(Data items)

(** * Verification of [scripts/latest_version.py]

    The module turns the column-aligned text printed by [winget list] and
    [winget upgrade] into records and reconciles the two tables.  This
    development embeds the three pure functions of the module

      - [parse_winget_upgrade_output]
      - [parse_winget_list_output]
      - [merge_installed_with_upgradable]

    together with the Python [str] operations they are built from, and
    proves the properties stated about them. *)

From Stdlib Require Import ZArith NArith Lia Bool String Ascii.
From stdpp Require Import base option list gmap.

Local Open Scope Z_scope.

(** * Python strings

    A Python [str] is a sequence of Unicode code points; a code point is
    modelled as a number of type [N] and a string as the list of its code
    points.  Lengths and indices are Python integers ([Z]): [str.find]
    answers [-1] and slices accept negative bounds. *)

Module Py.

Definition char : Type := N.
Definition str : Type := list char.

(** Reading a literal of the development as a Python string. *)
Definition lit (s : string) : str :=
  List.map N_of_ascii (list_ascii_of_string s).

(** [len] of a string or of a list. *)
Definition len {A} (s : list A) : Z := Z.of_nat (length s).

(** Truth value of a string used as a condition: non-empty. *)
Definition truthy (s : str) : bool :=
  match s with [] => false | _ :: _ => true end.

(** [Py_UNICODE_ISSPACE]: the characters [str.strip()] and [str.split()]
    treat as whitespace. *)
Definition isspace (c : char) : bool :=
  ((9 <=? c) && (c <=? 13) || (28 <=? c) && (c <=? 32)
   || (c =? 133) || (c =? 160) || (c =? 5760)
   || (8192 <=? c) && (c <=? 8202)
   || (c =? 8232) || (c =? 8233) || (c =? 8239) || (c =? 8287)
   || (c =? 12288))%N.

(** [Py_UNICODE_ISLINEBREAK]: the line boundaries of [str.splitlines()]. *)
Definition islinebreak (c : char) : bool :=
  ((10 <=? c) && (c <=? 13) || (28 <=? c) && (c <=? 30)
   || (c =? 133) || (c =? 8232) || (c =? 8233))%N.

(** ** strip *)

Fixpoint lstrip (s : str) : str :=
  match s with
  | [] => []
  | c :: t => if isspace c then lstrip t else s
  end.

Definition rstrip (s : str) : str := rev (lstrip (rev s)).

Definition strip (s : str) : str := rstrip (lstrip s).

(** ** splitlines

    [acc] holds, reversed, the characters of the line being read.  A line is
    emitted at each line boundary, ["\r\n"] counting as one boundary; at the
    end of the text the pending line is emitted only when it is non-empty,
    so a final line boundary opens no further line. *)

Fixpoint splitlines_from (acc : str) (s : str) : list str :=
  match s with
  | [] => match acc with [] => [] | _ :: _ => [rev acc] end
  | c :: t =>
      if islinebreak c then
        rev acc ::
          match t with
          | c' :: t' =>
              if ((c =? 13) && (c' =? 10))%N then splitlines_from [] t'
              else splitlines_from [] t
          | [] => splitlines_from [] t
          end
      else splitlines_from (c :: acc) t
  end.

Definition splitlines (s : str) : list str := splitlines_from [] s.

(** ** split (no argument) and join *)

Fixpoint split_from (acc : str) (s : str) : list str :=
  match s with
  | [] => match acc with [] => [] | _ :: _ => [rev acc] end
  | c :: t =>
      if isspace c then
        match acc with
        | [] => split_from [] t
        | _ :: _ => rev acc :: split_from [] t
        end
      else split_from (c :: acc) t
  end.
(** X14.  The display string identifies the card: two cards reachable by
    successful public calls that display the same string have the same
    type, suit and rank. *)
Theorem display_identifies_card c1 c2 str :
  reachable c1 -> reachable c2 ->
  ToDisplayString c1 = Returned str ->
  ToDisplayString c2 = Returned str ->
  c1 = c2.
Proof.
  intros H1 H2 D1 D2.
  destruct (display_of_reachable c1 str H1 D1)
    as [(s1 & r1 & -> & E1) | (t1 & N1 & -> & E1)];
    destruct (display_of_reachable c2 str H2 D2)
      as [(s2 & r2 & -> & E2) | (t2 & N2 & -> & E2)]; subst str.
  - apply standard_display_injective in E2 as [-> ->]; reflexivity.
  - exfalso.
    first [ exact (standard_display_not_a_type_value _ _ _ E2)
          | exact (standard_display_not_a_type_value _ _ _ (eq_sym E2)) ].
  - exfalso.
    first [ exact (standard_display_not_a_type_value _ _ _ E2)
          | exact (standard_display_not_a_type_value _ _ _ (eq_sym E2)) ].
  - destruct t1, t2; try reflexivity; discriminate E2.
Qed.

Lemma display_identifies_card_witness :
  standard_card SPADE KING = standard_card SPADE KING.
Proof.
  apply (display_identifies_card
           (standard_card SPADE KING) (standard_card SPADE KING)
           "KING of spade").
  - apply reach_Construct
      with (t := PyCardType STANDARD) (s := PySuit SPADE) (r := PyRank KING).
    reflexivity.
  - apply reach_set_rank
      with (v := PyRank KING) (c := standard_card SPADE TWO);
      [| reflexivity].
    apply reach_Construct
      with (t := PyCardType STANDARD) (s := PySuit SPADE) (r := PyRank TWO).
    reflexivity.
  - reflexivity.
  - reflexivity.
Defined.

### Task objective
Wherever the string "emitted" occurs in the records above, copy that line.

### Answer area
    emitted at each line boundary, ["\r\n"] counting as one boundary; at the
    end of the text the pending line is emitted only when it is non-empty,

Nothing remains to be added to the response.